RECORDS FOR PROCESSING.

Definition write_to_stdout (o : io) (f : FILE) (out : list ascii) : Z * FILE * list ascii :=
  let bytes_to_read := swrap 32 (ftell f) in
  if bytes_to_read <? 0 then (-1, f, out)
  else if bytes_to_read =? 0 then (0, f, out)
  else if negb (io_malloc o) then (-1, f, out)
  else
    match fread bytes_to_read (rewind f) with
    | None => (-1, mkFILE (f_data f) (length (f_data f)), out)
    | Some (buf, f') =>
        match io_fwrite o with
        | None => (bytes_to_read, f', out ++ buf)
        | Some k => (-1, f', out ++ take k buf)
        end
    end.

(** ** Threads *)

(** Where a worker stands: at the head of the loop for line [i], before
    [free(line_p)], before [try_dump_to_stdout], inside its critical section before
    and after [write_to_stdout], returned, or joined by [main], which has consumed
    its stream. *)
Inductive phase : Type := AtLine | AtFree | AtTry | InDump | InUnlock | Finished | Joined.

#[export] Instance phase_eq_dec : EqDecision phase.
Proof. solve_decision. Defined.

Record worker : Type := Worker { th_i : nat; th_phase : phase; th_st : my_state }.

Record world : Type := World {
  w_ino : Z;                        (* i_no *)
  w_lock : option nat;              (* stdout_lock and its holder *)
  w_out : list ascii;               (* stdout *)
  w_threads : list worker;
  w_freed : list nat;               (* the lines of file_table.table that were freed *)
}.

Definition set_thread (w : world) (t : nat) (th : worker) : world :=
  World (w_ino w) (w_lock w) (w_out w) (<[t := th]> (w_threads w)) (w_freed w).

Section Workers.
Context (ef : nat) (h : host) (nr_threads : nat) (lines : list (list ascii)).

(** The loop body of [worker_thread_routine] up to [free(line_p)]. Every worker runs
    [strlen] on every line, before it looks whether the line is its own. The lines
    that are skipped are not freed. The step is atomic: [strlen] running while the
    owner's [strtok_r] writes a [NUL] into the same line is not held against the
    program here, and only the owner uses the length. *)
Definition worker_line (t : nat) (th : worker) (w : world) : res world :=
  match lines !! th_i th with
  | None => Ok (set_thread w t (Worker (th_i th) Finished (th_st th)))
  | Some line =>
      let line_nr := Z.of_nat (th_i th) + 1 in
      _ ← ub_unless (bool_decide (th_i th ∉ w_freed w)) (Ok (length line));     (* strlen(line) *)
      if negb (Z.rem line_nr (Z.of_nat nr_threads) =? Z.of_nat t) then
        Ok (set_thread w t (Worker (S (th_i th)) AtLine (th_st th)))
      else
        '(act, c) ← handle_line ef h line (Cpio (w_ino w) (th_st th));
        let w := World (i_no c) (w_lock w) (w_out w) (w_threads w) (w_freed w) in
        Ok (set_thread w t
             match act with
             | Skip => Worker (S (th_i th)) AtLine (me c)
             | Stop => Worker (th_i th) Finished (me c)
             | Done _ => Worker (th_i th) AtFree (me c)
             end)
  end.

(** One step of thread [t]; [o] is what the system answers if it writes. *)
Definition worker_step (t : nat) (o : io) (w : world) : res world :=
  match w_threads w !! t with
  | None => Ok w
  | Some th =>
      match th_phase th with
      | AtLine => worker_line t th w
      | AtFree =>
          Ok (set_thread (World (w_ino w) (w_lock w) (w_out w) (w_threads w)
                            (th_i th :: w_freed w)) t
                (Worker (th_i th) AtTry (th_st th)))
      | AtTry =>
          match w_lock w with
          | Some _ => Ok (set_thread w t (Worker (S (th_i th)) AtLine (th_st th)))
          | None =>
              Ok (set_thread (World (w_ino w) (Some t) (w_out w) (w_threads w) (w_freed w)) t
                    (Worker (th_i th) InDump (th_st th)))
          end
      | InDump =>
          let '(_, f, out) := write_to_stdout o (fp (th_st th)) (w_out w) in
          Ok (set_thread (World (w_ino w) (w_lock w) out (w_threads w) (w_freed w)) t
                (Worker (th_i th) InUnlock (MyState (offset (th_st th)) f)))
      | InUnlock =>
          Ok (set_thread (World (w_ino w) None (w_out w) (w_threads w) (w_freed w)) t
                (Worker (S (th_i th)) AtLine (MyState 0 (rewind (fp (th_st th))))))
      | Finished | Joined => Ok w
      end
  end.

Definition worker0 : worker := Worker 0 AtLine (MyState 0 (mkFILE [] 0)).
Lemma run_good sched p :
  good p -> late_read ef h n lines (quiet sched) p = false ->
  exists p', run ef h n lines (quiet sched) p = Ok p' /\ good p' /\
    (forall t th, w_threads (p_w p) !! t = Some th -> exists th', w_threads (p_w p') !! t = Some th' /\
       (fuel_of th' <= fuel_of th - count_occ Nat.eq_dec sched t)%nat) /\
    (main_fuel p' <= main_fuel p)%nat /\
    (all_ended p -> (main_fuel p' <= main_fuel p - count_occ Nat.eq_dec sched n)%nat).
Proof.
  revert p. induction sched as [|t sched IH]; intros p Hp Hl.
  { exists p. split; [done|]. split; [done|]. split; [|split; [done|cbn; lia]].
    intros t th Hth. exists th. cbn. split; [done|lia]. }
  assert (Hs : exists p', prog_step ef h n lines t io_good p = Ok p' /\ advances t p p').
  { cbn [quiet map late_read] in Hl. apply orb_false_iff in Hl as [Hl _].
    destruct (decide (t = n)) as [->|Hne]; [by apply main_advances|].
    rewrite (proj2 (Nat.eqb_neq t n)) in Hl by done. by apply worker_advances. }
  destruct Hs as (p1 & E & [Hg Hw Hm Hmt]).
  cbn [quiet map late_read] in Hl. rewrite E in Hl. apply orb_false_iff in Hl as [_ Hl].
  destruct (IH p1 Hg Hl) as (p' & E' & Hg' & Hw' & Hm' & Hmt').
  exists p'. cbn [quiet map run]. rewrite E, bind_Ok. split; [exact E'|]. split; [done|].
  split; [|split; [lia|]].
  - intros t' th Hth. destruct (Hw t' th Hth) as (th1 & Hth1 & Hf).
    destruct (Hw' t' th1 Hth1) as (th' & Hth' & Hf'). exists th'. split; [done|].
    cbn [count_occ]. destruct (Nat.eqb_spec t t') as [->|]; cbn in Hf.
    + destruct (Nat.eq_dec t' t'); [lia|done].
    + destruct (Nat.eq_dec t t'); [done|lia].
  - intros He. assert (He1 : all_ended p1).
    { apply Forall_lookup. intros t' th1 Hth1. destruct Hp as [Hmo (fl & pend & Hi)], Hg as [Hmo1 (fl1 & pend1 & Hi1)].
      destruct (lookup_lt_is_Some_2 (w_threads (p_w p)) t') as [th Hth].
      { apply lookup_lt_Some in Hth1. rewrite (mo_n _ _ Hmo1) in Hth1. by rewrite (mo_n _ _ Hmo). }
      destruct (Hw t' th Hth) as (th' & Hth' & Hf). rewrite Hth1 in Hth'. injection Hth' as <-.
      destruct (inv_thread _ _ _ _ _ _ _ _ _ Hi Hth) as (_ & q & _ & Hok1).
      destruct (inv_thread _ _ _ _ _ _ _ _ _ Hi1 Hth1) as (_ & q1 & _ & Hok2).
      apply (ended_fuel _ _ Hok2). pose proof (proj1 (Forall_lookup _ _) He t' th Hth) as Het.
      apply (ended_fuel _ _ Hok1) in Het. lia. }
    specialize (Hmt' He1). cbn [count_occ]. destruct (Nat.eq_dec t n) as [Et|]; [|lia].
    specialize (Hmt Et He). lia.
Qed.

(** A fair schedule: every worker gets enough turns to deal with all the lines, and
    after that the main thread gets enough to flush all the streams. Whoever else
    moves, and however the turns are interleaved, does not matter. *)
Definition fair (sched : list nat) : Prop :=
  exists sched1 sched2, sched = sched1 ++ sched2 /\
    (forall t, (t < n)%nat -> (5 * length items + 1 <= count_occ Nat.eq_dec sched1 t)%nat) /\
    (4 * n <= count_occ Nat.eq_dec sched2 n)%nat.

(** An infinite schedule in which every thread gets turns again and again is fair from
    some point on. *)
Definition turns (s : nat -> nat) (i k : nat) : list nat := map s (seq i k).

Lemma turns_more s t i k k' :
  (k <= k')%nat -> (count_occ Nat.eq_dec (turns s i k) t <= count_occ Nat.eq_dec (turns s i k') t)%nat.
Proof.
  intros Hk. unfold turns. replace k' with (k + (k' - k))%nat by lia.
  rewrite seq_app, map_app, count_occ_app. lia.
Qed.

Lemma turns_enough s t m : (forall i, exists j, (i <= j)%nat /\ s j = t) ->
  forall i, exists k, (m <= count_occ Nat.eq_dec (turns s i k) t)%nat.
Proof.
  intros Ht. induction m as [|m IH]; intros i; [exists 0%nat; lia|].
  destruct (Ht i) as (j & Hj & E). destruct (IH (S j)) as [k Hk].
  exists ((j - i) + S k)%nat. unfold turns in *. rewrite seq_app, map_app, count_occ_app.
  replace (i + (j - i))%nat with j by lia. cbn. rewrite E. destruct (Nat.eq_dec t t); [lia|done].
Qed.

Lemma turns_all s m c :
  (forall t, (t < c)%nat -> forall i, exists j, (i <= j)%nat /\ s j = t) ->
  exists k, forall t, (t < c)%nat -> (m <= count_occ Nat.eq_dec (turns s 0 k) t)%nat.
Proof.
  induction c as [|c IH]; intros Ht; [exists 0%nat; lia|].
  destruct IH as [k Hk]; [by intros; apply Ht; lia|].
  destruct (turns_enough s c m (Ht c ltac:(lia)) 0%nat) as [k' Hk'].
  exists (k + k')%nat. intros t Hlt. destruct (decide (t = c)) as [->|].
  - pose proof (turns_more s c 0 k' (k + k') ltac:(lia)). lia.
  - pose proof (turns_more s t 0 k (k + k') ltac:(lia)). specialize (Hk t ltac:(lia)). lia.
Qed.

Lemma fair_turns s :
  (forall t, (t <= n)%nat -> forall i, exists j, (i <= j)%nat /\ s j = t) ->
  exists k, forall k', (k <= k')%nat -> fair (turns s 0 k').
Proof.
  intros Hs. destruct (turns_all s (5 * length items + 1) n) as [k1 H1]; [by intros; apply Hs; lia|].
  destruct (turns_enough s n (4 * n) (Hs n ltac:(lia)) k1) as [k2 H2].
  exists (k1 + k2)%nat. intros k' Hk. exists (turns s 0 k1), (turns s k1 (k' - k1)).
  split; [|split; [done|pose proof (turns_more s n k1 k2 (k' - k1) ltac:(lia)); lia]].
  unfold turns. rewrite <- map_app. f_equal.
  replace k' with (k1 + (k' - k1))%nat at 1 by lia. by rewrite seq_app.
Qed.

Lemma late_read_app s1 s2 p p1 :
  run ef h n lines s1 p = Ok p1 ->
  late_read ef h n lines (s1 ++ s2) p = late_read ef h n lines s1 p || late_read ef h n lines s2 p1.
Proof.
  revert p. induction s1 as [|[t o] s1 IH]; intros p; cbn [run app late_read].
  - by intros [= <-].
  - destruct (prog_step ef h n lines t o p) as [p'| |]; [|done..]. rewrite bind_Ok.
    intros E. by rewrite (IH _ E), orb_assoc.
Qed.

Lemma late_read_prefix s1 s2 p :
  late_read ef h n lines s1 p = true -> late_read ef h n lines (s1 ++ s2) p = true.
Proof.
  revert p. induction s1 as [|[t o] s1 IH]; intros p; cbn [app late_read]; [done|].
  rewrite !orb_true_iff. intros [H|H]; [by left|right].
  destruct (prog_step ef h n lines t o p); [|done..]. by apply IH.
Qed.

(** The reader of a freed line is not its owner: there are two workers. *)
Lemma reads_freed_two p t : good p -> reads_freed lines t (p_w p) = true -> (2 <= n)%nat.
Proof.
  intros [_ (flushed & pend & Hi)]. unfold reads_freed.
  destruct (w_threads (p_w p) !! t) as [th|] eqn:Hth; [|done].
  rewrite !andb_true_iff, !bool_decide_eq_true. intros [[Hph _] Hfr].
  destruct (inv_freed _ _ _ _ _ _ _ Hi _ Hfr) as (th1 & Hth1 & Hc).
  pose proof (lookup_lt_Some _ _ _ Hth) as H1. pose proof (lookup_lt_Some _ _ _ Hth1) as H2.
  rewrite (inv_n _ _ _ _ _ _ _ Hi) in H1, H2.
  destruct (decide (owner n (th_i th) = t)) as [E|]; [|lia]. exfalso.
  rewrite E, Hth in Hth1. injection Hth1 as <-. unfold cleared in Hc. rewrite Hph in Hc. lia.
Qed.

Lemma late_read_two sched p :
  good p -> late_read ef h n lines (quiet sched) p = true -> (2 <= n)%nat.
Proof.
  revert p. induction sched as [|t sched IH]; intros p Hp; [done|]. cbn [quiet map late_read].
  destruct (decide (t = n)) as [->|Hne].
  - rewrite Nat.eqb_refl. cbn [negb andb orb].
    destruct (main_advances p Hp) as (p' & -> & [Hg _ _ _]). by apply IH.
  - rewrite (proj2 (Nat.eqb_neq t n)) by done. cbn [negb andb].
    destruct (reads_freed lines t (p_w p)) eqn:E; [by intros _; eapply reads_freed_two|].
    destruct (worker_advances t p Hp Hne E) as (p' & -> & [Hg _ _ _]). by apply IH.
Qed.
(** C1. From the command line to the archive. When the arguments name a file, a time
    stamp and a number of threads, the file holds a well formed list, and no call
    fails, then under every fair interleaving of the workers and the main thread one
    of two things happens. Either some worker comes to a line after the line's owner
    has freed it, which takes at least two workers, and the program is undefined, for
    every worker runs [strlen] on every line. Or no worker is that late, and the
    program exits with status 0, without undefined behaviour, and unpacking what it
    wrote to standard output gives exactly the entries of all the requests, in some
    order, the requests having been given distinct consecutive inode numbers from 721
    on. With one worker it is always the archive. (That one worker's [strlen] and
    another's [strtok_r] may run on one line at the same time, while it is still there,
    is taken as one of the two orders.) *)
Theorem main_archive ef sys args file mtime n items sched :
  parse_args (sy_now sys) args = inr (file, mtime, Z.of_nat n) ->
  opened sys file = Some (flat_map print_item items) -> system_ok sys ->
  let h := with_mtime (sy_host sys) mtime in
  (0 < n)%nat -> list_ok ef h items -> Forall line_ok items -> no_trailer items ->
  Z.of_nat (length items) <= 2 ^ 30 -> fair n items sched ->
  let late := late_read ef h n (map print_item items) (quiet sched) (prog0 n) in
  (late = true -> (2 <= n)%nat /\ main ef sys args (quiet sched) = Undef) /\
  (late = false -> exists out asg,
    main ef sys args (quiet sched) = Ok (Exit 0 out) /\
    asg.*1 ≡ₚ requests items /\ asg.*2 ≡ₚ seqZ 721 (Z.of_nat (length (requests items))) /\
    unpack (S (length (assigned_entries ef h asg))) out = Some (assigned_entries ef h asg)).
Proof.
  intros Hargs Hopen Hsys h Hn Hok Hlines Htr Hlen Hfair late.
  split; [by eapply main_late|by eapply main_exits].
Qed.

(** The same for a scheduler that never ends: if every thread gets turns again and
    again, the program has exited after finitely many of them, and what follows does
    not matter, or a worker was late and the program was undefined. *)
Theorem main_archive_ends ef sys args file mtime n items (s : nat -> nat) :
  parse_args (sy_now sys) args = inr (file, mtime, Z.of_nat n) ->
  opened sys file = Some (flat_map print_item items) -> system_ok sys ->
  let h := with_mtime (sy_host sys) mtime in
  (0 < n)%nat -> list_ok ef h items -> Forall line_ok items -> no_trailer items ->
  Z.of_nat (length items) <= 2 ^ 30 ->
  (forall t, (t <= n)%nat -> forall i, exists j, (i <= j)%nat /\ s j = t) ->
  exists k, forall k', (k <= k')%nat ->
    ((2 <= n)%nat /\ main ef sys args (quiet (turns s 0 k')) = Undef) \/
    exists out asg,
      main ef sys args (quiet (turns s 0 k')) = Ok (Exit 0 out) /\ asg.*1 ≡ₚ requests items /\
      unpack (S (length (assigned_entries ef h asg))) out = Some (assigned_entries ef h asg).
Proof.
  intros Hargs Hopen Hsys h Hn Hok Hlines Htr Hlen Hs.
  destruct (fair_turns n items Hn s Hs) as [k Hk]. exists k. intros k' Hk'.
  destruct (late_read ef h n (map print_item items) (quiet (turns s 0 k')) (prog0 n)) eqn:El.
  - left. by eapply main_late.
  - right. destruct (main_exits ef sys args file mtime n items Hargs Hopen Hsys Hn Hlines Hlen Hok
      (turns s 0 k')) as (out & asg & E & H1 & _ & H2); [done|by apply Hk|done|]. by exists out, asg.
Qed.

REQUIRED ACTION. Among the entries above, locate the lines containing "match w_threads w !! t with" and "let '(_, f, out)", and transcribe exactly those two lines and all lines between.

REPLY.
  match w_threads w !! t with
  | None => Ok w
  | Some th =>
      match th_phase th with
      | AtLine => worker_line t th w
      | AtFree =>
          Ok (set_thread (World (w_ino w) (w_lock w) (w_out w) (w_threads w)
                            (th_i th :: w_freed w)) t
                (Worker (th_i th) AtTry (th_st th)))
      | AtTry =>
          match w_lock w with
          | Some _ => Ok (set_thread w t (Worker (S (th_i th)) AtLine (th_st th)))
          | None =>
              Ok (set_thread (World (w_ino w) (Some t) (w_out w) (w_threads w) (w_freed w)) t
                    (Worker (th_i th) InDump (th_st th)))
          end
      | InDump =>
          let '(_, f, out) := write_to_stdout o (fp (th_st th)) (w_out w) in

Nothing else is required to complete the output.